_Problem to work on_.
Write the entries out exactly, with the final line being the one containing "apply find_some in".

[Material provided Boundary: Start]

Lemma sessionInvariant_step (env : Env) (e : Event) (s : Session) :
  sessionInvariant s -> sessionInvariant (step env e s).
Proof.
  intros Hinv. pose proof Hinv as (Hwf & Hlist & Hact).
  destruct e as [rnd|rnd rstart rend c|n rstart rend|k| |n|k| | |ws|ok|r]; simpl.
  - (* mark *)
    unfold addRegion. destruct (regionsPluginRef s) as [p|] eqn:Hp; [|done].
    destruct (wavesurferRef s); [|done]. by apply sessionInvariant_pluginAddRegion.
  - (* creation by the plugin *)
    destruct (regionsPluginRef s) as [p|] eqn:Hp; [|done].
    by apply sessionInvariant_pluginAddRegion.
  - (* update by the plugin *)
    destruct (regionsPluginRef s) as [p|] eqn:Hp; [|done].
    destruct (List.find _ _) as [r|] eqn:Hfind; [|done].
    destruct (drag r || resize r); [|done].
    assert (Hwfp : wfPlugin p) by (unfold wfSession in Hwf; by rewrite Hp in Hwf).
    apply find_some in Hfind as [Hin Hoid]. apply Nat.eqb_eq in Hoid.
    apply list_elem_of_In in Hin. unfold getRegions in Hin.
    unfold onRegionUpdated. simpl.
    destruct (isTranscriptId (id r)) eqn:E.
    + split; [by apply wfPlugin_update|]. split; [|exact Hact]. simpl.
      rewrite Hlist. unfold currentRegions. rewrite Hp. simpl. unfold getRegions. simpl.
      rewrite formattedRegions_filter, (formattedRegions_filter (_ <$> _)).
      by erewrite filter_user_update; [|apply Hwfp|exact Hin|exact Hoid|exact E].
    + split; [by apply wfPlugin_update|]. split; [done|exact Hact].
  - (* remove *)
    destruct (userRegions s !! k) as [d|]; [|done].
    split; [by apply wfSession_removeRegion|]. split; [done|].
    by rewrite removeRegion_active.
  - (* click on the waveform *)
    split; [exact Hwf|]. split; [exact Hlist|]. by intros rid.
  - (* click on a region *)
    destruct (List.find _ _) as [r|]; [|done]. unfold onRegionClicked.
    destruct (isTranscriptId (id r)) eqn:E; [done|].
    split; [exact Hwf|]. split; [exact Hlist|]. simpl. by intros rid [= <-].
  - (* click on a clip *)
    destruct (userRegions s !! k) as [d|] eqn:Hk; [|done].
    assert (Hd : isTranscriptId (rd_id d) = false).
    { apply (formattedRegions_ids (currentRegions s)). rewrite <- Hlist.
      by eapply list_elem_of_lookup_2. }
    unfold onClipClick. simpl.
    destruct (wavesurferRef s); (split; [exact Hwf|]; split; [exact Hlist|]);
      simpl; by intros rid [= <-].
  - (* overlay switch *)
    unfold toggleTranscriptOnWave. by apply sessionInvariant_render.
  - (* theme *)
    by apply sessionInvariant_render.
  - (* ready *)
    unfold onReady, handleTranscribe. simpl.
    destruct (enableTranscription env); [|done].
    by destruct (noApiKey env || isTranscribing s).
  - (* the file read ends *)
    by destruct ok.
  - (* the request ends *)
    destruct r as [| |parsed]; [done|done|]. simpl.
    destruct (sessionInvariant_render env parsed (setTranscriptSegments parsed s) Hinv)
      as (H1 & H2 & H3).
    done.
Qed.

Lemma sessionInvariant_run (trace : list (Env * Event)) (s : Session) :
  sessionInvariant s -> sessionInvariant (run trace s).
Proof.
  revert s. induction trace as [|[env e] trace IH]; intros s Hs; [done|].
  simpl. apply IH. by apply sessionInvariant_step.
Qed.

Lemma sessionInvariant_mounted (ws : WaveSurfer) : sessionInvariant (mountedSession ws).
Proof.
  split; [apply wfPlugin_empty|]. split; [done|]. intros rid. discriminate.
Qed.

(** X20. After any sequence of events on a mounted editor the clip list is
    in step with the plugin: it is the list of the plugin's user regions,
    sorted ascending by start time. *)
Theorem clip_list_in_step (ws : WaveSurfer) (trace : list (Env * Event)) :
  let s := run trace (mountedSession ws) in
  userRegions s = formattedRegions (currentRegions s)
  /\ userRegions s ≡ₚ toRegionData <$> filter isUserRegion (currentRegions s)
  /\ StronglySorted (fun a b => rd_start a <= rd_start b) (userRegions s).
Proof.
  simpl.
  destruct (sessionInvariant_run trace (mountedSession ws) (sessionInvariant_mounted ws))
    as (_ & Hlist & _).
  split; [exact Hlist|]. rewrite Hlist.
  split; [|apply formattedRegions_sorted].
  unfold formattedRegions.
  change (fun r => Is_true (negb (isTranscriptId (id r))))
    with (fun r => Is_true (isUserRegion r)).
  apply fmap_Permutation, arraySort_perm.
Qed.

(** X21. After any sequence of events on a mounted editor the active
    region, if there is one, is not a transcript region, and no entry of
    the clip list is one. *)
Theorem active_region_is_user_region (ws : WaveSurfer) (trace : list (Env * Event)) :
  let s := run trace (mountedSession ws) in
  (forall rid, activeRegionId s = Some rid -> isTranscriptId rid = false)
  /\ Forall (fun d => isTranscriptId (rd_id d) = false) (userRegions s).
Proof.
  simpl.
  destruct (sessionInvariant_run trace (mountedSession ws) (sessionInvariant_mounted ws))
    as (_ & Hlist & Hact).
  split; [exact Hact|]. apply Forall_forall. intros d Hd.
  rewrite Hlist in Hd. by eapply formattedRegions_ids.
Qed.













(** ** The [App] component *)

(** X23. While the editor is open, that is, from the choice of a file up to
    the back button, no event changes the file or the transcription
    preference the editor was mounted with; and after any sequence of
    events the document carries the [dark] class exactly when the theme is
    dark. *)
Theorem editor_props_stable (events : list AppEvent) (st : AppState) (f : File) :
  app_file st = Some f ->
  Forall (fun e => e <> AppCloseEditor) events ->
  app_file (appRun events st) = Some f
  /\ app_enableTranscription (appRun events st) = app_enableTranscription st
  /\ (forall apiKey,
         enableTranscription (editorEnv apiKey (appRun events st))
         = enableTranscription (editorEnv apiKey st))
  /\ darkClass (appRun events initialApp) = app_isDarkMode (appRun events initialApp).
Proof.
  intros Hf Hev. split; [|split; [|split]].
  - revert st Hf. induction Hev as [|e events He _ IH]; intros st Hf; [done|].
    simpl. apply IH. unfold appStep, offered. rewrite Hf.
    destruct e; try done.
  - revert st Hf. induction Hev as [|e events He _ IH]; intros st Hf; [done|].
    simpl. rewrite IH.
    + unfold appStep, offered. rewrite Hf. by destruct e.
    + unfold appStep, offered. rewrite Hf. destruct e; try done.
  - intros apiKey. simpl.
    revert st Hf. induction Hev as [|e events He _ IH]; intros st Hf; [done|].
    simpl. rewrite IH.
    + unfold appStep, offered. rewrite Hf. by destruct e.
    + unfold appStep, offered. rewrite Hf. destruct e; try done.
  - clear. assert (Hinv : forall st0, darkClass st0 = app_isDarkMode st0 ->
                        darkClass (appRun events st0) = app_isDarkMode (appRun events st0)).
    { induction events as [|e events IH]; intros st0 H0; [done|].
      simpl. apply IH. unfold appStep.
      destruct (offered st0 e); [|done].
      destruct e as [|[|g files]| |]; simpl; done. }
    by apply Hinv.
Qed.

Lemma editor_props_stable_witness :
  let song := {| file_name := "song.mp3"; file_type := "audio/mpeg" |} in
  let opened := appRun [AppCheckTranscription true; AppFileChange [song]] initialApp in
  app_file (appRun [AppToggleTheme; AppCheckTranscription false; AppFileChange []] opened)
  = Some song
  /\ app_enableTranscription
       (appRun [AppToggleTheme; AppCheckTranscription false; AppFileChange []] opened)
     = true.
Proof.
  simpl.
  destruct (editor_props_stable
              [AppToggleTheme; AppCheckTranscription false; AppFileChange []]
              (appRun [AppCheckTranscription true;
                       AppFileChange [{| file_name := "song.mp3";
                                         file_type := "audio/mpeg" |}]] initialApp)
              {| file_name := "song.mp3"; file_type := "audio/mpeg" |})
    as (H1 & H2 & _).
  - reflexivity.
  - repeat constructor; discriminate.
  - split; [exact H1|exact H2].
Defined.

(** ** Selecting a clip *)




(** ** The transcription indicator *)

[Material provided Boundary: End]

_Solution_.
Lemma sessionInvariant_step (env : Env) (e : Event) (s : Session) :
  sessionInvariant s -> sessionInvariant (step env e s).
Proof.
  intros Hinv. pose proof Hinv as (Hwf & Hlist & Hact).
  destruct e as [rnd|rnd rstart rend c|n rstart rend|k| |n|k| | |ws|ok|r]; simpl.
  - (* mark *)
    unfold addRegion. destruct (regionsPluginRef s) as [p|] eqn:Hp; [|done].
    destruct (wavesurferRef s); [|done]. by apply sessionInvariant_pluginAddRegion.
  - (* creation by the plugin *)
    destruct (regionsPluginRef s) as [p|] eqn:Hp; [|done].
    by apply sessionInvariant_pluginAddRegion.
  - (* update by the plugin *)
    destruct (regionsPluginRef s) as [p|] eqn:Hp; [|done].
    destruct (List.find _ _) as [r|] eqn:Hfind; [|done].
    destruct (drag r || resize r); [|done].
    assert (Hwfp : wfPlugin p) by (unfold wfSession in Hwf; by rewrite Hp in Hwf).
    apply find_some in Hfind as [Hin Hoid]. apply Nat.eqb_eq in Hoid.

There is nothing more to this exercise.